**DATASET RECORDS:**
'''
(* ===== verification/Lease.v ===== *)
(** * The clock controller's router lease

    The part of the production clock driver that belongs to this port
    (clk/qcom/gcc-x1e80100.c under experiments/omarchy1/kernel/drivers): the
    exclusive lease of the router's two receive clocks with its operations, and
    the power-off of the router's domain.  The clock framework, the register
    map and the allocator answer arbitrarily. *)

From S2P Require Import Prelude Wp.

(** ** Data *)

(** Lanes and parent slots are numbered 0 ([false]) and 1 ([true]). *)
Inductive selector := SelSys | SelDp0 | SelDp1 | SelPipe.
#[export] Instance selector_eq_dec : EqDecision selector.
Proof. solve_decision. Defined.

Inductive clk_hw :=
| HRx (i : bool) | HMux (i : bool) | HParent (i j : bool) | HSel (s : selector).

(** Calls out of the driver. *)
Inductive gcall :=
| ModGet | ModPut | Kzalloc | Kfree | DevGet | DevPut | LinkAdd | LinkDel
| Prepared (h : clk_hw) | ClkGet (h : clk_hw) | ClkPut (h : clk_hw)
| ParentOf (i j : bool) | FixedReg (i : bool) | FixedUnreg (i : bool)
| RateGet (i : bool) | RatePut (i : bool) | ClkOn (i : bool) | ClkOff (i : bool)
| SetParent (i j : bool) | RegRead (off : Z) | RegBits (off mask value : Z)
| SelEnabled (s : selector) | SelOn (s : selector) | SelOff (s : selector) | DomainOff.

(** A call returns an [int] (or a pointer) and a word. *)
Definition gevent : Type := gcall * (Z * Z).

(** [struct x1_gcc_usb4]: which pointers are set, and the flags. *)
Record x1_gcc_usb4 := GccLease {
  l_rx : bool → bool; l_mux : bool → bool; l_parent : bool → bool → bool;
  l_unknown : bool → bool; l_exclusive : bool → bool; l_enabled : bool → bool;
  l_link : bool;
}.
#[export] Instance x1_gcc_usb4_eta : Eta x1_gcc_usb4 := λ l,
  GccLease (l_rx l) (l_mux l) (l_parent l) (l_unknown l) (l_exclusive l) (l_enabled l) (l_link l).
Definition lease_zero : x1_gcc_usb4 :=
  GccLease (λ _, false) (λ _, false) (λ _ _, false) (λ _, false) (λ _, false) (λ _, false) false.

(** [x1_usb4_gcc_regmap] (set or NULL), [x1_usb4_gcc_lease] and the allocated
    leases. *)
Record gcc_state (W : Type) := Gcc {
  g_regmap : bool; g_lease : option Z; g_heap : gmap Z x1_gcc_usb4;
  g_log : list gevent; g_w : W;
}.
Arguments Gcc {_} _ _ _ _ _.
Arguments g_regmap {_} _.
Arguments g_lease {_} _.
Arguments g_heap {_} _.
Arguments g_log {_} _.
Arguments g_w {_} _.
#[export] Instance gcc_eta {W} : Eta (gcc_state W) := λ s,
  Gcc (g_regmap s) (g_lease s) (g_heap s) (g_log s) (g_w s).

Class GccEnv (W : Type) := gcc_answer : gcall → W → Z * Z * W.

Section lease.
Context {W : Type} `{GccEnv W}.
Notation MG := (M (gcc_state W)).

Definition gcall2 (c : gcall) : MG (Z * Z) := λ s,
  let '(r, v, w) := gcc_answer c (g_w s) in
  (Ok (r, u32 v), s <| g_w := w |> <| g_log := g_log s ++ [(c, (r, u32 v))] |>).
Definition gcall1 (c : gcall) : MG Z := let! p := gcall2 c in ret p.1.
Definition gcall0 (c : gcall) : MG unit := do! gcall2 c in ret tt.
Definition when (b : bool) (m : MG unit) : MG unit := if b then m else ret tt.

(** [lease->field]: undefined once the lease is freed. *)
Definition lget (p : Z) : MG x1_gcc_usb4 := λ s,
  match g_heap s !! p with Some l => (Ok l, s) | None => (Fault, s) end.
Definition lset (p : Z) (f : x1_gcc_usb4 → x1_gcc_usb4) : MG unit := λ s,
  match g_heap s !! p with
  | Some l => (Ok tt, s <| g_heap := <[p := f l]> (g_heap s) |>)
  | None => (Fault, s)
  end.

Definition on (i : bool) (f : bool → bool) : bool → bool := λ k, if eqb k i then true else f k.
Definition off_ (i : bool) (f : bool → bool) : bool → bool := λ k, if eqb k i then false else f k.
Definition on2 (i j : bool) (f : bool → bool → bool) : bool → bool → bool :=
  λ a b, if eqb a i && eqb b j then true else f a b.

Definition x1_usb4_gcc_valid (p : Z) : MG bool := λ s,
  (Ok ((p !=? 0) && bool_decide (g_lease s = Some p) && g_regmap s), s).

(** [clk_put(NULL)] does nothing. *)
Definition release_lane (l : x1_gcc_usb4) (i : bool) : MG unit :=
  do! when (l_enabled l i) (gcall0 (ClkOff i)) in
  do! when (l_exclusive l i) (gcall0 (RatePut i)) in
  do! for_each [false; true] (λ j, when (l_parent l i j) (gcall0 (ClkPut (HParent i j)))) in
  do! when (l_mux l i) (gcall0 (ClkPut (HMux i))) in
  when (l_rx l i) (gcall0 (ClkPut (HRx i))).

Definition x1_usb4_gcc_release (p : Z) : MG unit :=
  let! l := lget p in
  do! for_each [true; false] (release_lane l) in
  do! for_each [true; false] (λ i, when (l_unknown l i) (gcall0 (FixedUnreg i))) in
  do! when (l_link l) (gcall0 LinkDel) in
  do! gcall0 DevPut in
  do! gcall0 Kfree in
  modify (λ s, s <| g_heap := delete p (g_heap s) |>).

(** [clk = ...; if (IS_ERR(clk)) goto fail; lease->field = clk;] *)
Definition obtain (p : Z) (c : gcall) (f : x1_gcc_usb4 → x1_gcc_usb4) : MG unit :=
  let! r := gcall1 c in
  if r !=? 0 then fail r else lset p f.

Definition get_parent (p : Z) (i j : bool) : MG unit :=
  let! parent := gcall1 (ParentOf i j) in
  let! parent := (if (parent =? 0) && negb j then
                    do! obtain p (FixedReg i) (λ l, l <| l_unknown := on i (l_unknown l) |>) in
                    gcall1 (ParentOf i j)
                  else ret parent) in
  if parent =? 0 then fail (-EPROBE_DEFER) else
  obtain p (ClkGet (HParent i j)) (λ l, l <| l_parent := on2 i j (l_parent l) |>).

(** [if (clk_hw_is_prepared(rx) || clk_hw_is_prepared(mux))] *)
Definition lane_prepared (i : bool) : MG bool :=
  let! a := gcall1 (Prepared (HRx i)) in
  if a !=? 0 then ret true else
  let! b := gcall1 (Prepared (HMux i)) in ret (b !=? 0).

Definition get_lane (p : Z) (i : bool) : MG unit :=
  let! busy := lane_prepared i in
  if busy : bool then fail (-EBUSY) else
  do! obtain p (ClkGet (HRx i)) (λ l, l <| l_rx := on i (l_rx l) |>) in
  do! obtain p (ClkGet (HMux i)) (λ l, l <| l_mux := on i (l_mux l) |>) in
  do! for_each [false; true] (get_parent p i) in
  obtain p (RateGet i) (λ l, l <| l_exclusive := on i (l_exclusive l) |>).

Definition get_all (p : Z) : MG unit :=
  do! for_each [false; true] (get_lane p) in
  let! link := gcall1 LinkAdd in
  if link =? 0 then fail (-ENOMEM) else lset p (λ l, l <| l_link := true |>).

(** [consumer]: neither it nor its node is NULL. *)
Definition x1_gcc_usb4_get (consumer : bool) (port : Z) : MG Z :=
  if negb consumer then fail (-EINVAL) else
  if port !=? 0 then fail (-EOPNOTSUPP) else
  let! s := get in
  if negb (g_regmap s) then fail (-EPROBE_DEFER) else
  if bool_decide (is_Some (g_lease s)) then fail (-EBUSY) else
  let! module := gcall1 ModGet in
  if module =? 0 then fail (-ENODEV) else
  let! p := gcall1 Kzalloc in
  if p =? 0 then do! gcall0 ModPut in fail (-ENOMEM) else
  do! modify (λ s, s <| g_heap := <[p := lease_zero]> (g_heap s) |>) in
  do! gcall0 DevGet in
  do! on_error (get_all p) (do! x1_usb4_gcc_release p in gcall0 ModPut) in
  do! modify (λ s, s <| g_lease := Some p |>) in
  ret p.

Definition x1_gcc_usb4_put (p : Z) : MG unit :=
  let! s := get in
  if (p =? 0) || negb (bool_decide (g_lease s = Some p)) then ret tt else
  do! modify (λ s, s <| g_lease := None |>) in
  do! x1_usb4_gcc_release p in
  gcall0 ModPut.

Definition x1_usb4_rx_mux_regs (i : bool) : Z := if i then 0x9f0bc else 0x9f0ac.

Definition enable_rx (p : Z) (i : bool) : MG unit :=
  obtain p (ClkOn i) (λ l, l <| l_enabled := on i (l_enabled l) |>).

(** The four passes over the lanes. *)
Definition rx_check (p : Z) (i : bool) : MG unit :=
  let! r := gcall2 (RegRead (x1_usb4_rx_mux_regs i)) in
  if r.1 !=? 0 then fail r.1 else
  if ((r.2 .& 3) !=? 0) && ((r.2 .& 3) !=? 2) then fail (-EIO) else
  let! l := lget p in
  if l_enabled l i then ret tt else
  let! busy := lane_prepared i in
  if busy : bool then fail (-EBUSY) else ret tt.
Definition rx_account (p : Z) (i : bool) : MG unit :=
  let! l := lget p in
  if l_enabled l i then ret tt else enable_rx p i.
Definition rx_gate (p : Z) (i : bool) : MG unit :=
  do! gcall0 (ClkOff i) in lset p (λ l, l <| l_enabled := off_ i (l_enabled l) |>).
Definition rx_switch (phy : bool) (i : bool) : MG unit :=
  let! busy := gcall1 (Prepared (HMux i)) in
  if busy !=? 0 then fail (-EBUSY) else
  let! r := gcall1 (SetParent i (negb phy)) in
  if r !=? 0 then fail r else
  let! r := gcall2 (RegRead (x1_usb4_rx_mux_regs i)) in
  if (r.1 !=? 0) || ((r.2 .& 3) !=? (if phy then 0 else 2)) then fail (elvis r.1 (-EIO))
  else ret tt.

Definition x1_gcc_usb4_rx_select (p : Z) (phy : bool) : MG unit :=
  let! valid := x1_usb4_gcc_valid p in
  if negb valid then fail (-EPERM) else
  do! for_each [false; true] (rx_check p) in
  do! for_each [false; true] (rx_account p) in
  do! for_each [false; true] (rx_gate p) in
  do! for_each [false; true] (rx_switch phy) in
  for_each [false; true] (enable_rx p).

(** [regmap_read_poll_timeout]: at most [polls] reads. *)
Fixpoint poll_sys_ready (polls : nat) : MG unit :=
  match polls with
  | O => fail (-ETIMEDOUT)
  | S polls =>
      let! r := gcall2 (RegRead 0x9f054) in
      if r.1 !=? 0 then fail r.1 else
      if negb (tst r.2 (BIT 31)) then ret tt else poll_sys_ready polls
  end.

Definition x1_gcc_usb4_sys_ready (polls : nat) (p timeout_us : Z) : MG unit :=
  let! valid := x1_usb4_gcc_valid p in
  if negb valid then fail (-EPERM) else
  if (timeout_us =? 0) || (100000 <? timeout_us) then fail (-EINVAL) else
  poll_sys_ready polls.

Definition update_bit (p off bit : Z) (on : bool) : MG unit :=
  let! valid := x1_usb4_gcc_valid p in
  if negb valid then fail (-EPERM) else
  let! r := gcall1 (RegBits off bit (if on then bit else 0)) in ok_or_fail r.
Definition x1_gcc_usb4_sys_force_mem (p : Z) (on : bool) : MG unit :=
  update_bit p 0x9f054 (BIT 14) on.
Definition x1_gcc_usb4_pipe_hwcg (p : Z) (enable : bool) : MG unit :=
  update_bit p 0x9f0a4 (BIT 1) enable.
Definition x1_gcc_usb4_ctrl_bit (p : Z) (set : bool) : MG unit :=
  update_bit p 0x5001c (BIT 0) set.

(** [state]: it is not NULL. *)
Definition x1_gcc_usb4_reset_state (p : Z) (state : bool) : MG Z :=
  let! valid := x1_usb4_gcc_valid p in
  if negb valid || negb state then fail (-EPERM) else
  let! r := gcall2 (RegRead 0xad0f8) in
  if r.1 !=? 0 then fail r.1 else ret (r.2 .& 0x7ff).

Definition gcc_usb4_0_gdscr : Z := 0x9f004.

Definition x1_gcc_usb4_power_on (p : Z) : MG unit :=
  let! valid := x1_usb4_gcc_valid p in
  if negb valid then fail (-EPERM) else
  let! gdscr := gcall2 (RegRead gcc_usb4_0_gdscr) in
  if gdscr.1 !=? 0 then fail gdscr.1 else
  let! cfg := gcall2 (RegRead (gcc_usb4_0_gdscr + 4)) in
  if cfg.1 !=? 0 then fail cfg.1 else
  if tst gdscr.2 (BIT 31) && tst cfg.2 (BIT 16) then ret tt else fail (-ENODEV).

(** [gcc_x1e80100_probe] publishes the register map, its action takes it back. *)
Definition gcc_publish : MG unit := modify (λ s, s <| g_regmap := true |>).
Definition x1_usb4_gcc_forget : MG unit := modify (λ s, s <| g_regmap := false |>).

(** ** Power-off of the domain *)

Definition x1_usb4_0_selectors : list (selector * bool) :=
  [(SelSys, true); (SelDp0, true); (SelDp1, true); (SelPipe, false)].

Definition sel_enabled (s : selector) : MG bool :=
  let! r := gcall1 (SelEnabled s) in ret (r !=? 0).

Definition x1_usb4_0_select (s : selector) (zero : bool) : MG unit :=
  gcall0 (if zero then SelOn s else SelOff s).

Definition selector_held (x : selector * bool) : MG unit :=
  let! e := sel_enabled x.1 in
  if eqb e x.2 then ret tt else
  let! r := gcall1 (Prepared (HSel x.1)) in
  if r !=? 0 then fail (-EBUSY) else ret tt.

(** Moves what is not in place; the result is the error and what was moved. *)
Fixpoint move_selectors (l moved : list (selector * bool)) : MG (Z * list (selector * bool)) :=
  match l with
  | [] => ret (0, moved)
  | x :: l =>
      let! e := sel_enabled x.1 in
      if eqb e x.2 then move_selectors l moved else
      do! x1_usb4_0_select x.1 x.2 in
      let moved := moved ++ [x] in
      let! e := sel_enabled x.1 in
      if eqb e x.2 then move_selectors l moved else ret (-EIO, moved)
  end.

Definition x1_usb4_0_gdsc_power_off : MG Z :=
  let! held := attempt (for_each x1_usb4_0_selectors selector_held) in
  if held !=? 0 then ret held else
  let! m := move_selectors x1_usb4_0_selectors [] in
  let! r := (if m.1 =? 0 then gcall1 DomainOff else ret m.1) in
  do! (if r =? 0 then ret tt
       else for_each m.2 (λ x, x1_usb4_0_select x.1 (negb x.2))) in
  ret r.

(** ** Histories *)

Inductive gop :=
| OGet (consumer : bool) (port : Z) | OPut (p : Z) | ORxSelect (p : Z) (phy : bool)
| OSysReady (p timeout_us : Z) | OForceMem (p : Z) (b : bool) | OPipeHwcg (p : Z) (b : bool)
| OCtrlBit (p : Z) (b : bool) | OResetState (p : Z) (state : bool) | OPowerOn (p : Z)
| OPublish | OForget | OPowerOff.

Definition run_gop (polls : nat) (o : gop) : MG unit :=
  match o with
  | OGet c port => do! x1_gcc_usb4_get c port in ret tt
  | OPut p => x1_gcc_usb4_put p
  | ORxSelect p phy => x1_gcc_usb4_rx_select p phy
  | OSysReady p t => x1_gcc_usb4_sys_ready polls p t
  | OForceMem p b => x1_gcc_usb4_sys_force_mem p b
  | OPipeHwcg p b => x1_gcc_usb4_pipe_hwcg p b
  | OCtrlBit p b => x1_gcc_usb4_ctrl_bit p b
  | OResetState p b => do! x1_gcc_usb4_reset_state p b in ret tt
  | OPowerOn p => x1_gcc_usb4_power_on p
  | OPublish => gcc_publish
  | OForget => x1_usb4_gcc_forget
  | OPowerOff => do! x1_usb4_0_gdsc_power_off in ret tt
  end.

Definition gcc_run (polls : nat) (l : list gop) : MG unit :=
  for_each l (λ o, do! attempt (run_gop polls o) in ret tt).

Definition gcc_boot (w : W) : gcc_state W := Gcc false None ∅ [] w.
End lease.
'''
All lines with the word "negb" need to be copied from the data above.

**SOLUTION:**
  let! parent := (if (parent =? 0) && negb j then
  if negb consumer then fail (-EINVAL) else
  if negb (g_regmap s) then fail (-EPROBE_DEFER) else
  if (p =? 0) || negb (bool_decide (g_lease s = Some p)) then ret tt else
  let! r := gcall1 (SetParent i (negb phy)) in
  if negb valid then fail (-EPERM) else
      if negb (tst r.2 (BIT 31)) then ret tt else poll_sys_ready polls
  if negb valid then fail (-EPERM) else
  if negb valid then fail (-EPERM) else
  if negb valid || negb state then fail (-EPERM) else
  if negb valid then fail (-EPERM) else
       else for_each m.2 (λ x, x1_usb4_0_select x.1 (negb x.2))) in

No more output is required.